What you are asked to do: Each line of the entries below that holds "HPageSet" is needed, copied in full.

(Stored items)
Definition sys_map_pages (k : Kernel) (p handle_reg virt_addr attr_reg : Z) : outcome (SyscallError * Kernel) :=
  let handle := wrap 32 handle_reg in
  match attr_from_raw attr_reg with
  | None => Ret (INVALID_PARAMETER, k)
  | Some attr =>
      if (virt_addr =? 0) || negb (Z.land virt_addr 0xFFF =? 0) then Ret (INVALID_PARAMETER, k) else
      pr ← unwrap (k_procs k !! p);
      match address_space pr with
      | None => Ret (INVALID_PARAMETER, k)
      | Some ttbr0 =>
          match lookup (p_table pr) handle RIGHT_READ OTPageSet with
          | Err e => Ret (e, k)
          | Ok entry =>
              match ht_get_mapped_va (p_table pr) handle with
              | Err e => Ret (e, k)
              | Ok va_page =>
                  if negb (va_page =? 0) then Ret (INVALID_PARAMETER, k) else
                  match h_kind entry with
                  | HPageSet header_kva _ =>
                      header ← read_header_backed (k_mem k) header_kva;
                      match Hdr.origin (Hdr.bk_header header) with
                      | None => Ret (INVALID_HANDLE, k)
                      | Some o =>
                          if negb (attr_allowed o attr) then Ret (INVALID_PARAMETER, k) else
                          x ← @map_pages_in_existing KMem (kframes cfg) (k_pt k) (k_mem k) ttbr0 virt_addr header attr;
                          let '(res, m, s) := x in
                          let k1 := with_pt (with_mem k s) m in
                          match res with
                          | Err _ => Ret (UNKNOWN, k1)
                          | Ok _ =>
                              match ht_set_mapped_va (p_table pr) handle (wrap 32 (Z.shiftr virt_addr 12)) with
                              | (Err e, slots) => Ret (e, with_slots k1 p pr slots)
                              | (Ok _, slots) =>
                                  s1 ← inc_map_count_at s header_kva;
                                  Ret (OK, with_slots (with_mem k1 s1) p pr slots)
                              end
                          end
                      end
                  | _ => Ret (INVALID_HANDLE, k)
                  end
              end
          end
      end
  end.

Definition sys_unmap_pages (k : Kernel) (p handle_reg va : Z) : outcome (SyscallError * Kernel) :=
  let handle := wrap 32 handle_reg in
  pr ← unwrap (k_procs k !! p);
  match address_space pr with
  | None => Ret (INVALID_PARAMETER, k)
  | Some ttbr0 =>
      match lookup (p_table pr) handle RIGHT_READ OTPageSet with
      | Err e => Ret (e, k)
      | Ok entry =>
          match ht_get_mapped_va (p_table pr) handle with
          | Err e => Ret (e, k)
          | Ok mapped_va_page =>
              if mapped_va_page =? 0 then Ret (INVALID_PARAMETER, k) else
              if negb (va =? Z.shiftl mapped_va_page 12) then Ret (INVALID_PARAMETER, k) else
              match h_kind entry with
              | HPageSet header_kva _ =>
                  b ← read_header_backed (k_mem k) header_kva;
                  u ← unmap_validated ttbr0 va (pages_slice b) (k_pt k);
                  match u with
                  | (Err _, m) => Ret (INVALID_PARAMETER, with_pt k m)
                  | (Ok _, m) =>
                      let slots := (ht_set_mapped_va (p_table pr) handle 0).2 in
                      d ← Hdr.dec_map_count (read_header (k_mem k) header_kva);
                      let s := with_header (k_mem k) header_kva d.2 in
                      s' ← (if d.1 : bool then free_by_header_kva cfg s header_kva else Ret s);
                      Ret (OK, with_slots (with_pt (with_mem k s') m) p pr slots)
                  end
              | _ => Ret (INVALID_HANDLE, k)
              end
          end
      end
  end.

(** The removal that ends every way of closing a handle. *)
Definition remove_then (k : Kernel) (p handle : Z) (pr : Proc) (release : KMem -> outcome KMem)
  : outcome (SyscallError * Kernel) :=
  match ht_remove (p_table pr) handle with
  | (Ok _, slots) =>
      s ← release (k_mem k);
      Ret (OK, with_slots (with_mem k s) p pr slots)
  | (Err e, slots) => Ret (e, with_slots k p pr slots)
  end.

Definition sys_close_handle (k : Kernel) (p handle_reg : Z) : outcome (SyscallError * Kernel) :=
  let handle := wrap 32 handle_reg in
  pr ← unwrap (k_procs k !! p);
  let entry := match lookup_any (p_table pr) handle rights_none with Ok e => Some e | Err _ => None end in
  match decide_close_handle entry with
  | CloseInvalidHandle => Ret (INVALID_HANDLE, k)
  | RemoveOnly => remove_then k p handle pr Ret
  | RemoveAndDecRef header_kva =>
      remove_then k p handle pr (fun s => dec_refcount_and_maybe_free cfg s header_kva)
  | UnmapThenRemove header_kva mapped_va_page =>
      b ← read_header_backed (k_mem k) header_kva;
      let va := Z.shiftl mapped_va_page 12 in
      u ← match address_space pr with
          | Some ttbr0 => unmap_validated ttbr0 va (pages_slice b) (k_pt k)
          | None => Ret (Ok tt, k_pt k)
          end;
      match u with
      | (Err _, m) => Ret (INVALID_PARAMETER, with_pt k m)
      | (Ok _, m) => remove_then (with_pt k m) p handle pr (fun s => dec_both_and_maybe_free cfg s header_kva)
      end
  end.

(** An exported endpoint handle gets a fresh caller token. *)
Definition export_kind_of (k : Kernel) (kind : HandleKind) : outcome (HandleKind * Kernel) :=
  match kind with
  | HEndpoint kva _ =>
      r ← mint_caller_token (next_token_of k kva);
      Ret (HEndpoint kva (Some r.1), with_tokens k (<[kva := r.2]> (k_next_token k)))
  | _ => Ret (kind, k)
  end.

(** [reply_kva] is the caller's current_reply_kva and [caller_tcb] the
    caller_tcb_kva of that Reply. *)
Definition sys_export_handle (k : Kernel) (p handle_reg reply_kva caller_tcb : Z)
  : outcome (result Z SyscallError * Kernel) :=
  let handle := wrap 32 handle_reg in
  if reply_kva =? 0 then Ret (Err NO_CALLER, k) else
  if caller_tcb =? 0 then Ret (Err NO_CALLER, k) else
  pr ← unwrap (k_procs k !! p);
  match lookup_any (p_table pr) handle rights_none with
  | Err e => Ret (Err e, k)
  | Ok entry =>
      x ← export_kind_of k (h_kind entry);
      let '(export_kind, k1) := x in
      q ← unwrap (k_tcb_process k !! caller_tcb);
      qr ← unwrap (k_procs k1 !! q);
      match ht_insert (p_table qr) (h_rights entry) export_kind with
      | (Err e, slots) => Ret (Err e, with_slots k1 q qr slots)
      | (Ok idx, slots) =>
          s ← match export_kind with
              | HPageSet kva _ => inc_refcount_at (k_mem k1) kva
              | _ => Ret (k_mem k1)
              end;
          Ret (Ok idx, with_slots (with_mem k1 s) q qr slots)
      end
  end.

Definition sys_query_pageset_phys (k : Kernel) (p handle_reg page_index : Z) : outcome (result Z SyscallError * Kernel) :=
  let handle := wrap 32 handle_reg in
  pr ← unwrap (k_procs k !! p);
  match lookup (p_table pr) handle RIGHT_READ OTPageSet with
  | Err e => Ret (Err e, k)
  | Ok entry =>
      match h_kind entry with
      | HPageSet header_kva _ =>
          b ← read_header_backed (k_mem k) header_kva;
          o ← Hdr.get_page b page_index;
          match o with
          | Some a => Ret (Ok a, k)
          | None => Ret (Err INVALID_PARAMETER, k)
          end
      | _ => Ret (Err INVALID_HANDLE, k)
      end
  end.

Definition sys_query_mapping (k : Kernel) (p va : Z) : outcome (result (Z * Z) SyscallError * Kernel) :=
  if (USER_VA_END <=? va) || negb (Z.land va 0xFFF =? 0) then Ret (Err INVALID_PARAMETER, k) else
  pr ← unwrap (k_procs k !! p);
  r ← query_mapping_run (arr_peek (k_pt k)) (p_ttbr0 pr) va;
  Ret (Ok (Z.b2z r.1, r.2), k).

(** The calls of this file with their argument registers. What a handler reads
    of the calling thread besides its process is an argument: for an export
    the current reply object and its caller, for the boot information the id
    of the DTB's PageSet and the DTB's offset in its page. *)
Inductive Call :=
  | AllocPages (count flags : Z)
  | AllocDmaPages (count : Z)
  | MapPages (handle va attr : Z)
  | ExportHandle (handle reply_kva caller_tcb : Z)
  | GetBootInfo (dtb_id dtb_offset : Z)
  | RegisterDevicePage (phys_addr : Z)
  | QueryPagesetPhys (handle page_index : Z)
  | QueryMapping (va : Z)
  | CloseHandle (handle : Z)
  | UnmapPages (handle va : Z).

Definition into_return {A} (f : A -> SyscallReturn) (m : outcome (A * Kernel)) : outcome (SyscallReturn * Kernel) :=
  x ← m; Ret (f x.1, x.2).

(** The registers from x1 on that [sys_query_mapping] and [sys_get_boot_info]
    write themselves. *)
Definition mapping_return (r : result (Z * Z) SyscallError) : SyscallReturn :=
  match r with Ok (mapped, run_pages) => Message OK [mapped; run_pages] | Err e => Value (Err e) end.
Definition boot_info_return (dtb_offset : Z) (r : result Z SyscallError) : SyscallReturn :=
  match r with Ok h => Message OK [h; dtb_offset] | Err e => Void e end.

Written solution:
                  | HPageSet header_kva _ =>
              | HPageSet header_kva _ =>
              | HPageSet kva _ => inc_refcount_at (k_mem k1) kva
      | HPageSet header_kva _ =>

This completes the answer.